A funding imperative

In the Thursday meeting, Williams, of Eliza Bryant Village, shared the perspective of a provider working almost exclusively with Medicaid-dependent, inner-city patients — the kind of long-term resident often turned away by others. 

“We’ve always been focused on serving the poorest of the poor,” Williams told McKnight’s Friday, adding that his facility has been losing $100 per day per patient, for roughly $300,000 monthly. “My message was if we really care about this population, and we really care about nonprofits who are mission-driven, not profit-driven, we’ve got to do a better job of funding these organizations.” 

The tale of Eliza Bryant’s 99-bed skilled nursing unit’s pending closure, he said, was important to illustrate the strain providers are working under as they prepare for broad reform.
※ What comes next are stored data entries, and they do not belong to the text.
Record sys_inv s : Prop := {
  si_calls θ c : calls s !! θ = Some c →
    (∃ f, c = queueInLoop_code f) ∨ c = If needs_wakeup (Wakeup Done) Done ∨ c = Wakeup Done;
  si_thread : is_Some (calls s !! threadId_ (lp s)) →
    match rest s with HandleEvents :: _ | Functors RunFunctors :: _ => True | _ => False end;
  si_rest : rest s ∈ tails iterate_code;
  si_quit : quit_ (lp s) = false;
  si_calling : callingPendingFunctors_ (lp s) = calling_stage (rest s);
  si_wakeup : exposed (rest s) → covered s;
  si_functors : match rest s with Functors RunFunctors :: _ => True | _ => functors s = [] end;
  si_fifo : executed s ++ functors s ++ pendingFunctors_ (lp s) = submitted s
}.

Lemma needs_wakeup_other l θ : θ ≠ threadId_ l → needs_wakeup (set_tid l θ) = true.
Proof. intros H. unfold needs_wakeup, isInLoopThread. cbn. apply orb_true_intro. left. by apply negb_true_iff, Z.eqb_neq. Qed.

Lemma owes_if l θ : needs_wakeup (set_tid l θ) = true → owes l θ (If needs_wakeup (Wakeup Done) Done).
Proof. intros H. cbn. rewrite H. apply readable_after_write. Qed.

Lemma owes_other l θ c : θ ≠ threadId_ l → c = If needs_wakeup (Wakeup Done) Done ∨ c = Wakeup Done → owes l θ c.
Proof. intros H [->| ->]; [by apply owes_if, needs_wakeup_other|apply readable_after_write]. Qed.

(** What a call owes depends on the flag of the loop, its thread and the eventfd only. *)
Lemma owes_ext l l' θ c :
  (∃ f, c = queueInLoop_code f) ∨ c = If needs_wakeup (Wakeup Done) Done ∨ c = Wakeup Done →
  threadId_ l' = threadId_ l → callingPendingFunctors_ l' = callingPendingFunctors_ l → owes l θ c →
  (eventfd_readable (wakeupFd_ l) = true → eventfd_readable (wakeupFd_ l') = true) → owes l' θ c.
Proof.
  intros Hc Ht Hcall Ho Hfd. destruct Hc as [[f ->]|[->| ->]]; [done| |apply readable_after_write].
  cbn in *. unfold needs_wakeup, isInLoopThread in *. cbn in *. rewrite Ht, Hcall.
  destruct (_ || _); [apply readable_after_write|auto].
Qed.

Lemma tails_cases (cs : list stage) :
  cs ∈ tails iterate_code → cs = iterate_code ∨ cs = HandleEvents :: map Functors doPendingFunctors_code ∨
  cs = map Functors doPendingFunctors_code ∨ cs = [Functors Swap; Functors RunFunctors; Functors (SetCalling false)] ∨
  cs = [Functors RunFunctors; Functors (SetCalling false)] ∨ cs = [Functors (SetCalling false)] ∨ cs = [].
Proof. cbn. rewrite !elem_of_cons, elem_of_nil. tauto. Qed.

Lemma call_inv s θ f :
  sys_inv s → may_call s θ →
  sys_inv (mksys (lp s) (rest s) (functors s) (woken s) (<[θ := queueInLoop_code f]> (calls s))
    (submitted s) (executed s) (rounds s)).
Proof.
  intros [Hc Ht Hr Hq Hcall Hw Hf Hfifo] [Hno Hth].
  assert (covered s → covered (mksys (lp s) (rest s) (functors s) (woken s) (<[θ := queueInLoop_code f]> (calls s))
    (submitted s) (executed s) (rounds s))) as Hcov.
  { intros H Hne. destruct (H Hne) as [?|(θ' & c & Hl & Ho)]; [by left|]. right. exists θ', c. split; [|done].
    cbn. rewrite lookup_insert_ne; congruence. }
  split; cbn [lp rest functors woken calls submitted executed]; try done.
  - intros θ' c. rewrite lookup_insert_Some. intros [[_ <-]|[_ H]]; [left; by eexists|by eapply Hc].
  - intros [c H]. rewrite lookup_insert_Some in H. destruct H as [[Heq _]|[_ H]]; [by apply Hth|apply Ht; by eexists].
  - auto.
Qed.

(** A call whose loop is in a stage that must be covered is one that will write. *)
Lemma call_needs_wakeup s θ c :
  sys_inv s → calls s !! θ = Some c →
  exposed (rest s) → needs_wakeup (set_tid (lp s) θ) = true.
Proof.
  intros [_ Ht _ _ Hcall _ _ _] Hθ. destruct (decide (θ = threadId_ (lp s))) as [->|Hne].
  - specialize (Ht ltac:(by eexists)). unfold needs_wakeup. cbn. rewrite Hcall.
    destruct (rest s) as [|[| |[[]| |]] ?]; try done. cbn. by rewrite orb_true_r.
  - intros _. by apply needs_wakeup_other.
Qed.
He told Brooks-LaSure he thinks his community “is the tip of the iceberg” as far as closures if more funding doesn’t surface.
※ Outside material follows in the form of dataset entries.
(* ===== verification/TcpConnection.v ===== *)
(** * TcpConnection.h, TcpConnection.cc: one TCP connection

    The connection is proved against interfaces: its loop is any loop that registers
    channels ([ChannelLoop]) and queues functors ([FunctorLoop]), its socket any
    kernel socket ([Socket]).  The user callbacks act on the whole connection
    ([user_] stands for what else they reach). *)
From S2P Require Import Prelude Text Buffer Channel EPollPoller TimerQueue EventLoop Reactor.

Definition EPIPE : Z := 32.
Definition EWOULDBLOCK : Z := 11.
Definition ECONNRESET : Z := 104.

(** What a connection asks of the kernel about its socket (Socket.cc, SocketsOps.cc
    pass these calls on). *)
Inductive write_result :=
  | Wrote (n : Z)
  | WriteError (errno : Z).

Class Socket (S : Type) := {
  sock_write : S → list byte → write_result * S;
  sock_readv : S → Z → Buffer.read_result * S;
  sock_shutdownWrite : S → S
}.

(** Documented behaviour: [write] takes a prefix of the bytes or fails without taking
    any, [readv] gives at most the room it is offered; [taken] is what the kernel has
    taken for sending. *)
Class SocketLaws (S : Type) (SO : Socket S) := {
  taken : S → list byte;
  write_law s d r s' :
    sock_write s d = (r, s') →
    match r with
    | Wrote n => 0 <= n <= zlen d ∧ taken s' = taken s ++ ztake n d
    | WriteError _ => taken s' = taken s
    end;
  readv_law s room r s' :
    sock_readv s room = (r, s') →
    taken s' = taken s ∧
    match r with Buffer.ReadBytes d => zlen d <= room | Buffer.ReadError _ => True end;
  shutdown_law s : taken (sock_shutdownWrite s) = taken s
}.

Module TcpConnection.

Inductive StateE := kDisconnected | kConnecting | kConnected | kDisconnecting.

#[export] Instance StateE_eq_dec : EqDecision StateE.
Proof. solve_decision. Defined.

Definition stateToString (s : StateE) : string :=
  match s with
  | kDisconnected => "kDisconnected"
  | kConnecting => "kConnecting"
  | kConnected => "kConnected"
  | kDisconnecting => "kDisconnecting"
  end.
Williams said he understands increased nursing homes payments would need to come from beyond CMS, but he implored the administrator to consider the necessity of funding to support many of the measures reformers appear ready to pursue.

“You can’t give these types of unfunded mandates,” he said. “It’s unethical.”

He also asked Brooks-LaSure to reassess her agency’s approach to enforcement, including how surveys are conducted and the White House’s plan to pursue higher penalty maximums.

“Unscrupulous providers should be held accountable,” Williams told McKnight’s. “But penalizing us when we’re already strapped for cash, that’s not the solution.”

The false narrative

Jeffrey Farber, president and CEO of New Jewish Home in New York, characterized the conversation as “very positive” and described Brooks-LaSure as “remarkably attentive.”

But, like Williams, he wanted to ensure the agency was not painting all providers with the same broad brush.

“Too often, there’s a prevailing notion that we are part of the problem, which is a false, counterproductive narrative that serves no one,” he said in an email to McKnight’s Friday. “We share the administration’s goals of advancing quality and availability of care for older adults, so we should be viewed as the operational extension of that vision since we are out here on the frontlines administering care.”  

Along with Norder, he emphasized shifting the regulatory paradigm to promote incentives for improvements in quality of care.

“Help us improve care and services through support, resources, education and dissemination of proven practices,” Farber pleaded with CMS. “There are all sorts of creative ways we can talk about doing that, but that’s where the conversation should be focused, not on bigger sticks, which have proven not to work.”

‘More than lip service’

Sloan said there will be more meetings on the many reform topics now in CMS’ hands. She felt encouraged that the agency was looking for approaches that would be “workable” and achieve intended outcomes.

“I’m encouraged about continuing to work with them, and continuing conversation,” Sloan said. “These are solvable problems, but we need to work together to get there.”

Norder seconded that notion.

“Having a seat at the table felt like more than lip service,” she said. “While neither the administrator nor her staff made us any promises, they certainly validated our concerns anecdotally, so it seems they are seeing the connections between regulatory reform, reimbursement and staffing and how interdependent each of those critical factors is to each other.”